I’ve recently been scanning old family photos to digital, usually either as JPEGs or TIFFS, and home movies to MP4 What would be the most ideal / safe storage medium that could ensure both could be easily accessed and viewed in 20-40 years?
And not the older type you can get cheap at Costco etc. Get SSD solid state drives. I do video and photography and those 5 Tb drives for $69 will absolutely fail over time. Spend the extra and get digital drives. And yes, at least one backup.
Replace your backup drives with new ones every so often. After 5-7 years maybe. Drives do not last forever. I recently had a backup drive that was less than 5 years old die upon startup. (It was a regular HD, not an SSD). Old spinny drives will die sooner or later, they've been around long enough that we know that. SSDs haven't, so I'd keep an eye on those until they've proven themselves over the years. It also wouldn't hurt to burn them to a CD-R or DVD-R, if you have a drive and the media (or know someone who does). If stored correctly, they have a long life. I have 25 year old CD-Rs that still read just fine. And I just checked an 18 year old DVD-R for some photos the other day, and it reads fine. The more backup, the better.

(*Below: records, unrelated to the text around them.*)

(* ===== verification/ReceiverState.v ===== *)
(** * ReceiverState: the state of [receiveFiles] and what it awaits
    ([src/cli/transfer.ts]).

    The closures of [receiveFiles] share one state.  What they await is an
    operation: sealing and opening, and the work on files and streams.  The
    theorems of the receiver hold for every answer of these operations, so the
    peer may send anything and the file system may fail or change at any
    time. *)
From S2P Require Import Prelude.
From S2P Require Import Constants.
From S2P Require Import JsText.
From S2P Require Import JsValue.
From S2P Require Import Base64.
From S2P Require Import Protocol.
From S2P Require Import Messages.
From S2P Require Import Bytes.
From S2P Require Import Crypto.
From S2P Require Import Pake.
From S2P Require Import TransferControl.
From S2P Require Import FileStat.
From S2P Require Import Async.
#[local] Open Scope Z_scope.

(** ** Data *)

(** What arrives on a data channel: the cases of [receiveQueueByteLength] *)
Inductive Frame :=
| Text (text : jsstr)
| Binary (data : binary)
| Blob (size : option N)
| OtherData.

(** [receiveQueueByteLength]; the size of a [Blob] is [None] when it is not finite *)
Definition receiveQueueByteLength (data : Frame) : Z :=
  match data with
  | Text text => byteLength (utf8Encode text)
  | Binary (ArrayBuffer true l) | Binary (Uint8Array true l) => byteLength l
  | Blob (Some size) => Z.of_N size
  | _ => RECEIVE_QUEUE_MAX_BYTES + 1
  end.

(** [toBytes] *)
Definition toBytes (data : Frame) : result (list Z) :=
  match data with
  | Binary (ArrayBuffer true l) | Binary (Uint8Array true l) => Ok l
  | _ => throw "Unsupported binary chunk type"
  end.

(** [fs.WriteStream] and [FileHandle] by the number of the open file; a stream
    has its start offset. *)
Abbreviation FileHandle := nat.
Record WriteStream := { streamHandle : FileHandle; streamStart : Z }.

(** [ReservedOutputFile]; the resumed hash is the prefix that it has absorbed. *)
Record ReservedOutputFile := {
  ro_finalPath : jsstr;
  ro_partPath : jsstr;
  ro_handle : FileHandle;
  ro_part : FileIdentity;
  ro_dir : FileIdentity;
  ro_resumeBytes : Z;
  ro_resumeHash : option (list Z)
}.

(** [ReceiveState]; [hash] is what it has absorbed. *)
Record ReceiveState := {
  rs_name : jsstr;
  rs_size : Z;
  rs_finalPath : jsstr;
  rs_partPath : jsstr;
  rs_part : FileIdentity;
  rs_dir : FileIdentity;
  rs_publishedIdentity : option FileIdentity;
  rs_stream : WriteStream;
  rs_hash : list Z;
  rs_bytes : Z;
  rs_expectedSha256 : option jsstr;
  rs_expectedSeq : Z;
  rs_done : bool;
  rs_finalizing : bool
}.

Definition set_published (i : option FileIdentity) (f : ReceiveState) : ReceiveState :=
  {| rs_name := rs_name f; rs_size := rs_size f; rs_finalPath := rs_finalPath f; rs_partPath := rs_partPath f; rs_part := rs_part f;
     rs_dir := rs_dir f; rs_publishedIdentity := i; rs_stream := rs_stream f; rs_hash := rs_hash f; rs_bytes := rs_bytes f;
     rs_expectedSha256 := rs_expectedSha256 f; rs_expectedSeq := rs_expectedSeq f; rs_done := rs_done f; rs_finalizing := rs_finalizing f |}.
Definition set_content (s : WriteStream) (hash : list Z) (bytes seq : Z) (f : ReceiveState) : ReceiveState :=
  {| rs_name := rs_name f; rs_size := rs_size f; rs_finalPath := rs_finalPath f; rs_partPath := rs_partPath f; rs_part := rs_part f;
     rs_dir := rs_dir f; rs_publishedIdentity := rs_publishedIdentity f; rs_stream := s; rs_hash := hash; rs_bytes := bytes;
     rs_expectedSha256 := rs_expectedSha256 f; rs_expectedSeq := seq; rs_done := rs_done f; rs_finalizing := rs_finalizing f |}.
Definition set_expectedSha256 (h : jsstr) (f : ReceiveState) : ReceiveState :=
  {| rs_name := rs_name f; rs_size := rs_size f; rs_finalPath := rs_finalPath f; rs_partPath := rs_partPath f; rs_part := rs_part f;
     rs_dir := rs_dir f; rs_publishedIdentity := rs_publishedIdentity f; rs_stream := rs_stream f; rs_hash := rs_hash f; rs_bytes := rs_bytes f;
     rs_expectedSha256 := Some h; rs_expectedSeq := rs_expectedSeq f; rs_done := rs_done f; rs_finalizing := rs_finalizing f |}.
Definition set_phase (done finalizing : bool) (f : ReceiveState) : ReceiveState :=
  {| rs_name := rs_name f; rs_size := rs_size f; rs_finalPath := rs_finalPath f; rs_partPath := rs_partPath f; rs_part := rs_part f;
     rs_dir := rs_dir f; rs_publishedIdentity := rs_publishedIdentity f; rs_stream := rs_stream f; rs_hash := rs_hash f; rs_bytes := rs_bytes f;
     rs_expectedSha256 := rs_expectedSha256 f; rs_expectedSeq := rs_expectedSeq f; rs_done := done; rs_finalizing := finalizing |}.

(** ** What is awaited *)

Inductive op : Type → Type :=
| OpenControl (data : Frame) : op jsval
| OpenBulk (fileId chunkSeq : Z) (payload : list Z) : op (list Z)
| SealControl (m : ControlMessage) : op jsstr
| ReserveOutputFile (name : jsstr) (size : Z) : op ReservedOutputFile
| CloseReceiveStream (s : WriteStream) : op ()
| OpenPartFile (path : jsstr) : op FileHandle
| StatHandle (h : FileHandle) : op Stats
| TruncateHandle (h : FileHandle) (length : Z) : op ()
| CloseHandle (h : FileHandle) : op ()
| WriteChunk (s : WriteStream) (chunk : list Z) : op ()
| EndStream (s : WriteStream) : op ()
| DigestFilePath (path : jsstr) (expected : option FileIdentity) (size : Z) : op jsstr
| PublishPartFile (partPath finalPath : jsstr) (part : FileIdentity) (size : Z) (dir : FileIdentity) : op FileIdentity
| RemovePathIfIdentity (path : jsstr) (expected : FileIdentity) : op ().

(** ** The shared state *)

(** The promise [done] and what the rest of [receiveFiles] has done after it. *)
Inductive Settled := Pending | Resolved | Rejected (message : jsstr).
Inductive Cleanup := NotStarted | Cleaning | Returned (error : option jsstr).

(** The variables that say what is transferred. *)
Record Expectation := {
  manifest : option (list FileManifestEntry * Z);
  expectedFiles : gmap Z FileManifestEntry;
  totalBytes : Z;
  allDoneSeen : bool
}.

(** The variables of the outcome. *)
Record Status := {
  failed : bool;
  completed : bool;
  idleTimer : bool;
  settled : Settled;
  cleanup : Cleanup
}.

(** The channels: whether the handlers are set, whether [closeChannels] has
    run, the number of calls of [control.send], and what was sent, oldest
    first, with the message that each sealed text is for. *)
Record Channels := { attached : bool; opened : bool; sends : nat; sent : list (ControlMessage * jsstr) }.

(** [receiveQueue]: the data that waits for its handler ([true] for the control
    channel), the length charged for the running task, and the counters. *)
Record ReceiveQueue := {
  waiting : list (bool * Frame);
  running : option Z;
  queuedReceiveBytes : Z;
  queuedReceiveMessages : Z
}.

(** [files] in insertion order, which a [Map] keeps.  [digests] records the
    answers of [digestFilePath]. *)
Record Receiver := {
  files : list (Z * ReceiveState);
  expectation : Expectation;
  status : Status;
  channels : Channels;
  queue : ReceiveQueue;
  transferredBytes : Z;
  digests : list (jsstr * option FileIdentity * Z * jsstr)
}.

Definition set_files (f : list (Z * ReceiveState) → list (Z * ReceiveState)) (r : Receiver) : Receiver :=
  {| files := f (files r); expectation := expectation r; status := status r; channels := channels r; queue := queue r;
     transferredBytes := transferredBytes r; digests := digests r |}.
Definition set_expectation (f : Expectation → Expectation) (r : Receiver) : Receiver :=
  {| files := files r; expectation := f (expectation r); status := status r; channels := channels r; queue := queue r;
     transferredBytes := transferredBytes r; digests := digests r |}.
Definition set_status (f : Status → Status) (r : Receiver) : Receiver :=
  {| files := files r; expectation := expectation r; status := f (status r); channels := channels r; queue := queue r;
     transferredBytes := transferredBytes r; digests := digests r |}.
Definition set_channels (f : Channels → Channels) (r : Receiver) : Receiver :=
  {| files := files r; expectation := expectation r; status := status r; channels := f (channels r); queue := queue r;
     transferredBytes := transferredBytes r; digests := digests r |}.
Definition set_queue (f : ReceiveQueue → ReceiveQueue) (r : Receiver) : Receiver :=
  {| files := files r; expectation := expectation r; status := status r; channels := channels r; queue := f (queue r);
     transferredBytes := transferredBytes r; digests := digests r |}.
Definition set_transferredBytes (f : Z → Z) (r : Receiver) : Receiver :=
  {| files := files r; expectation := expectation r; status := status r; channels := channels r; queue := queue r;
     transferredBytes := f (transferredBytes r); digests := digests r |}.
Definition set_digest (path : jsstr) (i : option FileIdentity) (size : Z) (hex : jsstr) (r : Receiver) : Receiver :=
  {| files := files r; expectation := expectation r; status := status r; channels := channels r; queue := queue r;
     transferredBytes := transferredBytes r; digests := digests r ++ [(path, i, size, hex)] |}.

(** Writes of the single variables. *)
Definition set_failed (s : Status) : Status :=
  {| failed := true; completed := completed s; idleTimer := idleTimer s; settled := settled s; cleanup := cleanup s |}.
Definition set_completed (s : Status) : Status :=
  {| failed := failed s; completed := true; idleTimer := idleTimer s; settled := settled s; cleanup := cleanup s |}.
Definition set_idleTimer (b : bool) (s : Status) : Status :=
  {| failed := failed s; completed := completed s; idleTimer := b; settled := settled s; cleanup := cleanup s |}.
Definition set_cleanup (c : Cleanup) (s : Status) : Status :=
  {| failed := failed s; completed := completed s; idleTimer := idleTimer s; settled := settled s; cleanup := c |}.
(** [resolveDone] and [rejectDone]: only the first call of either counts *)
Definition settle (v : Settled) (s : Status) : Status :=
  {| failed := failed s; completed := completed s; idleTimer := idleTimer s;
     settled := match settled s with Pending => v | v' => v' end; cleanup := cleanup s |}.

(** [Map.get] and writing a property of the object found there. *)
Fixpoint getFile (id : Z) (l : list (Z * ReceiveState)) : option ReceiveState :=
  match l with
  | [] => None
  | (i, f) :: l => if i =? id then Some f else getFile id l
  end.
Fixpoint updateFile (id : Z) (g : ReceiveState → ReceiveState) (l : list (Z * ReceiveState)) : list (Z * ReceiveState) :=
  match l with
  | [] => []
  | (i, f) :: l => if i =? id then (i, g f) :: l else (i, f) :: updateFile id g l
  end.

(** The state before [await done]. *)
Definition initial : Receiver :=
  {| files := []; expectation := {| manifest := None; expectedFiles := ∅; totalBytes := 0; allDoneSeen := false |};
     status := {| failed := false; completed := false; idleTimer := true; settled := Pending; cleanup := NotStarted |};
     channels := {| attached := true; opened := true; sends := 0; sent := [] |};
     queue := {| waiting := []; running := None; queuedReceiveBytes := 0; queuedReceiveMessages := 0 |};
     transferredBytes := 0; digests := [] |}.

I do the same, I put them in different folders. Family, holiday, garden, hobbies etc., and then by year.
I store all my photos on USB flash drives. Cost, convenience, and portability are hard to beat. Worried about one failing? Just buy a second. Lastly, USB connectors on computers seem to have a long life, with the connections being upgraded (USB 4 V2 is already planned out). USB Type-C and USB 3.1, USB 3.2, USB4 and USB4 V2 Explained .
Remember to back up regularly your second hard drive/USB or whatever. I keep my main library on my laptop and I surprise myself how long I sometimes leave it before I back up everything, including photos.
I have a bunch of video I saved from the early days of HDTV on a hard drive. The drive refuses to spin. I also burned lots of HDTV shows on DVD-R (a half hour show took an entire disc). Those discs still read perfectly and they're nearly twenty years old.
Choose the highest/resolution format available for the content type and means of scanning, choosing lossless whenever possible. Don’t skimp here to save space, storage is cheap.
We just buy a sp!tload of drives, and keep a set at home and at the office. Really important "work" files, I keep in the cloud and on the local drive in the room. For my 20,000+ CD collection, I have four drives: the "Main" drive, plus Backup1, Backup2, and Backup3, all Apple Lossless files on WD 18GB drives in G-Tech enclosures. They work great for our purposes. (We guy the enclosures as B-stock, through out the small drives, and replace them with much higher-capacity drives.) I also have a smaller subset of about 1000,000 songs as 320Kbps AAC files for various iPods, and all that's up on Apple Music as well.
also, organize the photos by subject and use, if possible, files names and folder names that will help anyone looking at them in the future identify them. Better yet, write up a document or spreadsheet that lists each photo or group of photos by file name with everything you know about the image/s and the people in it/them. Save that document as a pdf and store it with the photos. I led the team that archived approximately 4 million photos from the Obama White House to the National Archives, and these basics go a long way in making preserved photos accessible over the long term. Obviously the scale is different but all the above points hold.